Innovative payment models needed for CGT market access, says experts

Current payment models must change to make gene therapies more accessible, say experts.

The cost of gene therapies continues to be a hot topic in the industry. Last month, CSL Behring’s one-time gene therapy Hemgenix (etranacogene dezaparvovec) for hemophilia B received approval from the US Food and Drug Administration (FDA) with a list price of $3.5 million, making it the most expensive single-dose drug on the market.

With such hefty costs, various firms are looking at solutions that could potentially drive costs down and increase market access for patients. Francis Pang, senior vice president of market access and geographical expansion at Orchard Therapeutics, lead the panel discussion at Cell and Gene Manufacturing and Commercialization (CGMC) in Amsterdam, The Netherlands last week, telling delegates despite2022 being a milestone year for the approval of gene therapies [with] 23 products approved so far […] we still have factors affecting” their access to market.

Francis Pang, Alexander Natz, and Elizabetta Zanon at CGMC, Amsterdam.
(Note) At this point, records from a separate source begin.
Definition DynamicRebuildInterval : Z :=
  ReadEnvSize "DYNAMIC_LOCK_REBUILD_INTERVAL_MS" kDefaultDynamicRebuildInterval.
Definition DynamicRebuildThreshold : double :=
  ReadEnvDouble "DYNAMIC_LOCK_REBUILD_THRESHOLD" kDefaultDynamicRebuildThreshold.
Definition DynamicRebuildMinGain : double :=
  ReadEnvDouble "DYNAMIC_LOCK_REBUILD_MIN_GAIN" kDefaultDynamicRebuildMinGain.
Definition DynamicRebuildMinSkew : double :=
  ReadEnvDouble "DYNAMIC_LOCK_REBUILD_MIN_SKEW" kDefaultDynamicRebuildMinSkew.
Definition GeneticTrainingBatchSize : Z :=
  ReadEnvSize "DYNAMIC_LOCK_GENETIC_TRAINING_BATCH" kDefaultGeneticTrainingBatchSize.
Definition GeneticTrainingSampleRate : Z :=
  ReadEnvSize "DYNAMIC_LOCK_GENETIC_TRAINING_SAMPLE_RATE" kDefaultGeneticTrainingSampleRate.
Definition GeneticTrainingProbeGap : Z :=
  ReadEnvSize "DYNAMIC_LOCK_GENETIC_PROBE_GAP" kDefaultGeneticTrainingProbeGap.
Definition GeneticMinTrainingSkew : double :=
  ReadEnvDouble "DYNAMIC_LOCK_GENETIC_MIN_SKEW" kDefaultGeneticMinTrainingSkew.
Definition DynamicStatsSampleRate : Z := ReadEnvSize "DYNAMIC_LOCK_STATS_SAMPLE_RATE" 64.

(** A switch that is on unless the variable is ["0"]; and one that is off unless set. *)
Definition RunGeneticEnabled : bool :=
  match getenv "DYNAMIC_LOCK_RUN_GENETIC" with
  | None => true
  | Some value => negb (bool_decide (value = text "0"))
  end.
Image c/o Millie Nelson

Alexander Natz, secretary general at European confederation of pharmaceutical entrepreneurs (EUCOPE), echoed Pang’s comments about the gene therapy space flourishing: “I have a more positive picture [about this space] when I look back at the last five years.” However, the players need to “be open to speak to payers and willing to compromise with payers [and] for payers to know if there isn’t success with the therapy, there is a money-back guarantee.”
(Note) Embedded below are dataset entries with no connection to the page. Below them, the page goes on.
(** The phases in order; [total] is the time of the whole run. *)
Definition RunWorkload (lock : L) (data : list Z) (scenario : ScenarioInput) (body : QueryBody)
    (runs : list PhaseRun) (before_deadline : list bool) (total : double) :
    option (L * list Z * WorkloadRunStats) :=
  let lock := lock_start (lock_ResetRuntimeStats lock) in
  let r := {| r_lock := lock; r_data := data; r_total := no_stats; r_runs := runs;
              r_before_deadline := before_deadline |} in
  r ← foldl (λ r p, r ← r; run_phase body (phase_queries p) false r) (Some r) (setup_phases scenario);
  r ← foldl (λ r p, r ← r; timed_phase body p r) (Some r) (timed_phases scenario);
  r ← (if count (phase_queries (measured_phase scenario)) =? 0 then Some r
       else run_phase body (phase_queries (measured_phase scenario)) true r);
  let lock := lock_stop (r_lock r) in
  let t := r_total r in
  Some (lock, r_data r,
    {| total_seconds := total; setup_seconds := setup_seconds t; measured_seconds := measured_seconds t;
       total_queries := total_queries t; measured_queries := measured_queries t;
       lock_total_ms := lock_GetTotalLockTimeMs lock; mutex_query_sum := mutex_query_sum t |}).

(** ** One implementation *)

Record ImplementationResult := {
  i_name : str;
  i_total_seconds : double;
  i_setup_seconds : double;
  i_measured_seconds : double;
  lock_only_total_seconds : double;
  avg_lock_us : double;
  lock_only_avg_lock_us : double;
  measured_lock_total_seconds : double;
  avg_mutexes_per_query : double;
  left_hot_locks : Z;
  right_hot_locks : Z;
  reconfigurations : Z;
  i_total_queries : Z;
  lock_only_queries : Z;
  partition_cuts : list Z;
  debug_window_locks : list Z
}.

Definition GetPartitionCuts (lock : L) : list Z :=
  match lock_PartitionCuts with Some cuts => cuts lock | None => [] end.

(** [total_queries == 0 ? 0.0 : ms * 1000.0 / total_queries] *)
Definition average_us (t : WorkloadRunStats) : double :=
  if total_queries t =? 0 then d_zero
  else lock_total_ms t *ᵈ d_of_Z 1000 /ᵈ d_of_Z (total_queries t).

(** What the environment decides in one [RunWorkload]. *)
Record WorkloadRun := { wr_runs : list PhaseRun; wr_before_deadline : list bool; wr_total : double }.

Definition RunImplementation (name : str) (scenario : ScenarioInput) (factory : L) (factory2 : L)
    (run run2 : WorkloadRun) : option ImplementationResult :=
  '(lock, _, measured) ← RunWorkload factory MakeInitialData scenario kRealWork (wr_runs run)
                           (wr_before_deadline run) (wr_total run);
  left ← lock_CountLocksForRange lock 0 (kHotWindowSize -₆₄ 1);
  right ← lock_CountLocksForRange lock (kArraySize -₆₄ kHotWindowSize) (kArraySize -₆₄ 1);
  windows ← mapM (λ b, lock_CountLocksForRange lock b (b +₆₄ kClusteredHotWindowSize -₆₄ 1))
              (debug_window_begins scenario);
  '(_, _, only) ← RunWorkload factory2 MakeInitialData scenario kLockOnly (wr_runs run2)
                    (wr_before_deadline run2) (wr_total run2);
  Some {| i_name := name;
          i_total_seconds := total_seconds measured;
          i_setup_seconds := setup_seconds measured;
          i_measured_seconds := measured_seconds measured;
          lock_only_total_seconds := total_seconds only;
          avg_lock_us := average_us measured;
          lock_only_avg_lock_us := average_us only;
          measured_lock_total_seconds := lock_total_ms measured /ᵈ d_of_Z 1000;
          avg_mutexes_per_query :=
            if total_queries measured =? 0 then d_zero
            else mutex_query_sum measured /ᵈ d_of_Z (total_queries measured);
          left_hot_locks := left;
          right_hot_locks := right;
          reconfigurations := lock_GetRebuildCount lock;
          i_total_queries := total_queries measured;
          lock_only_queries := total_queries only;
          partition_cuts := GetPartitionCuts lock;
          debug_window_locks := windows |}.

(** ** What was executed *)

(** Executed phases, with whether they were measured. *)
Definition executed : Type := list (QueryStreamSpec * bool).

Definition all_counts (ex : executed) : Z := zsum ((λ e, count e.1) <$> ex).
Definition measured_counts (ex : executed) : Z := zsum ((λ e, if e.2 : bool then count e.1 else 0) <$> ex).

Definition all_added (body : QueryBody) (p : Z) (ex : executed) : Z :=
  zsum ((λ e, added body p (concat (thread_queries kThreadCount e.1 <$> seqZ 0 kThreadCount))) <$> ex).

(** An executed scenario: the setup phases, the timed phases, their first part
    repeated while there is time, and the measured phase unless it is empty. *)
Definition executed_timed (p : TimedPhaseInput) (ex : executed) : Prop :=
  ∃ k, (1 ≤ k)%nat ∧ ((adapt_seconds p <=?ᵈ d_zero) = true → k = 1%nat) ∧
    ex = replicate k (adapt_queries p, false) ++ [(measure_queries p, true)].

Definition measured_part (scenario : ScenarioInput) : executed :=
  if count (phase_queries (measured_phase scenario)) =? 0 then []
  else [(phase_queries (measured_phase scenario), true)].

Definition executed_scenario (scenario : ScenarioInput) (ex : executed) : Prop :=
  ∃ ts, Forall2 executed_timed (timed_phases scenario) ts ∧
    ex = ((λ p, (phase_queries p, false)) <$> setup_phases scenario) ++ concat ts ++ measured_part scenario.

Definition stream_ready (q : QueryStreamSpec) : Prop :=
  0 ≤ count q ∧ count q * kThreadCount < modulus64 ∧ spec_ok q.

Section Correct.
  Variables (body : QueryBody) (data0 : list Z).
  Context (HT : 0 < kThreadCount).

(** The state after the phases [ex]. *)
Record ran (ex : executed) (r : Running) : Prop := {
  ran_idle : lock_idle (r_lock r);
  ran_size : lock_size (r_lock r) = kArraySize;
  ran_ops : lock_operations (r_lock r) = u64 (all_counts ex);
  ran_len : len (r_data r) = kArraySize;
  ran_data p : 0 ≤ p < kArraySize → s32 (r_data r).[p] = s32 (data0.[p] + all_added body p ex);
  ran_total : total_queries (r_total r) = u64 (all_counts ex);
  ran_measured : measured_queries (r_total r) = u64 (measured_counts ex)
}.

Lemma ran_ready ex r q : ran ex r → stream_ready q → phase_ready kThreadCount q (r_lock r) (r_data r).
Proof.
  intros [] (H1 & H2 & H3). split; try done. rewrite ran_ops0. apply u64_range.
Qed.

Lemma all_counts_snoc ex q m : all_counts (ex ++ [(q, m)]) = all_counts ex + count q.
Proof. unfold all_counts. rewrite fmap_app, zsum_app. simpl. lia. Qed.

Lemma measured_counts_snoc ex q m :
  measured_counts (ex ++ [(q, m)]) = measured_counts ex + (if m : bool then count q else 0).
Proof. unfold measured_counts. rewrite fmap_app, zsum_app. simpl. lia. Qed.

Lemma all_added_snoc p ex q m :
  all_added body p (ex ++ [(q, m)]) =
  all_added body p ex + added body p (concat (thread_queries kThreadCount q <$> seqZ 0 kThreadCount)).
Proof. unfold all_added. rewrite fmap_app, zsum_app. simpl. lia. Qed.

Lemma s32_congr a b c : s32 a = s32 b → s32 (a + c) = s32 (b + c).
Proof. intros H. by rewrite <-(s32_s32_add a), H, s32_s32_add. Qed.

Lemma run_phase_ran ex r q m r' :
  ran ex r → stream_ready q → run_phase body q m r = Some r' → ran (ex ++ [(q, m)]) r'.
Proof.
  intros Hran Hq Hrun. unfold run_phase, RunWorkloadPhase in Hrun.
  destruct (r_runs r) as [|run runs]; [done|].
  destruct (RunPhase kThreadCount q body (r_lock r) (r_data r) run) as [[[lock' data'] stats]|] eqn:Hph; [|done].
  simpl in Hrun. destruct (AverageMutexesForQueries lock' q) as [avg|]; [|done]. injection Hrun as <-.
  destruct (RunPhase_spec _ _ body _ _ (ran_ready ex r q Hran Hq)) as [_ Hdone].
  destruct (Hdone _ _ _ _ Hph) as (Hqs & Hi & Hs & Hl & Ho & Hd). destruct Hran.
  split; simpl; try done.
  - rewrite Ho, ran_ops0, u64_add_idemp_l, all_counts_snoc. done.
  - intros p Hp. rewrite Hd, all_added_snoc by done.
    rewrite <-s32_s32_add, ran_data0, s32_s32_add by done. f_equal. lia.
  - rewrite Hqs, ran_total0, u64_add_r, all_counts_snoc. done.
  - rewrite measured_counts_snoc. destruct m; [by rewrite Hqs, ran_measured0, u64_add_r|].
    by rewrite Z.add_0_r.
Qed.

Lemma adapt_loop_ran fuel : ∀ ex r q r',
  ran ex r → stream_ready q → adapt_loop fuel body q r = Some r' →
  ∃ k, (1 ≤ k)%nat ∧ ran (ex ++ replicate k (q, false)) r'.
Proof.
  induction fuel as [|fuel IH]; intros ex r q r' Hran Hq Hrun; [done|]. cbn [adapt_loop] in Hrun.
  destruct (run_phase body q false r) as [r1|] eqn:H1; [|done]. simpl in Hrun.
  pose proof (run_phase_ran _ _ _ _ _ Hran Hq H1) as Hran1.
  destruct (r_before_deadline r1) as [|again answers]; [done|].
  set (r2 := {| r_lock := r_lock r1; r_data := r_data r1; r_total := r_total r1; r_runs := r_runs r1;
                r_before_deadline := answers |}) in *.
  assert (ran (ex ++ [(q, false)]) r2) as Hran2 by (by destruct Hran1).
  destruct again.
  - destruct (IH _ _ _ _ Hran2 Hq Hrun) as (k & Hk & Hran'). exists (S k). split; [lia|].
    by rewrite <-app_assoc in Hran'.
  - injection Hrun as <-. by exists 1%nat.
Qed.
Due to the various types of gene therapies, Pang pointed out the difficulty to create a singular payment model as “there is no one size fits all” when it comes to payment models for gene therapies.

While the experts did not delve into what specific payment models they think would work to accelerate market access, Elizabetta Zanon, director of EU public affairs and advocacy at the Alliance for Regenerative Medicine (ARM), said there is an unprecedented importance regarding innovative payment models, which are “the way forward for advanced therapies and there is a need to change the way we approach payment for these therapies.”

Beyond CSL’s one- time therapy – Hemgenix – other gene therapies such as Bluebird Bio’s Zynteglo (betibeglogene autotemcel, or beti-cel) authorized for the treatment of beta-thalassemia also come with a huge $2.8 million price tag. Additionally, Novartis’ single-dose gene therapy Zolgensma (onasemnogene abeparvovec) costs $2.1 million.

While these prices are astronomical, the industry argues that the overall cost of long-term care patients amounts to much more than that of a single dose of gene therapy.